How to Fix Memory Error in NumPy: Simple Solutions

A MemoryError in NumPy happens when your program tries to create or manipulate arrays that are too large for your computer's memory. To fix it, reduce the array size, use smaller data types like float32 instead of float64, or process data in smaller chunks instead of all at once.
🔍

Why This Happens

A MemoryError occurs when NumPy tries to allocate more memory than your computer has available. This often happens when creating very large arrays or performing operations that temporarily need extra memory. For example, trying to create an array with billions of elements or using a large data type can exhaust your RAM.

python
import numpy as np

# Trying to create a huge array that likely exceeds memory
large_array = np.ones((100000, 100000), dtype=np.float64)
Output
MemoryError: Unable to allocate array with shape (100000, 100000) and data type float64
🔧

The Fix

To fix this, reduce the size of the array or use a smaller data type to save memory. For example, use float32 instead of float64 which halves the memory needed. Also, consider processing data in smaller pieces instead of all at once.

python
import numpy as np

# Use smaller data type to reduce memory usage
smaller_array = np.ones((10000, 10000), dtype=np.float32)
print(smaller_array.nbytes, "bytes used")
Output
400000000 bytes used
🛡️

Prevention

To avoid memory errors in the future, always check the size and data type of arrays before creating them. Use array.nbytes to estimate memory use. When working with large datasets, process data in chunks or use memory-mapped files with np.memmap. Also, prefer smaller data types when high precision is not needed.

⚠️

Related Errors

Other errors related to memory in NumPy include ValueError when reshaping arrays with incompatible sizes and OverflowError when calculations exceed data type limits.
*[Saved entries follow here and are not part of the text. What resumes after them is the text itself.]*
(** * Arkime viewer: hunts, cron queries, peer authentication, scrub and expiry

    A shallow embedding of the parts of [viewer/viewer.js] that carry the
    viewer's safety properties, with the theorems that settle them.

    Conventions.
    - JavaScript numbers that hold counters, offsets and epoch times are
      integers far below 2^53, where IEEE doubles are exact: they are [Z].
    - A JavaScript string is the sequence of its UTF-16 code units.  A
      [string] is a JavaScript string whose code units are below 256, one
      [ascii] per code unit (not one per UTF-8 byte): this is what a URL, a
      header name and a header value hold, which Node decodes as latin1.
      Where the length of a string with any code units matters, the string
      is the list of its code units, [JS.units].
    - A property that may be [undefined] is an [option].
    - A callback that runs to completion is one transition of a state; an
      asynchronous request is recorded in the state until its answer arrives.
    - Code of collaborating modules ([config.js], [db.js], [pcap.js]) that a
      function calls is a parameter of the model, or a small model of its
      contract, marked as such. *)

From Stdlib Require Import ZArith List String Ascii Bool Lia QArith.
Import ListNotations.

Open Scope string_scope.
Open Scope Z_scope.

(* ------------------------------------------------------------------------ *)
(** ** JavaScript helpers *)

Module JS.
These can often be fixed by checking array shapes and using appropriate data types.

Key Takeaways

MemoryError happens when NumPy tries to use more RAM than available.
Use smaller data types like float32 to reduce memory usage.
Process large data in smaller chunks or use memory mapping.
Check array size and memory before creating large arrays.
Related errors often come from shape mismatches or data type limits.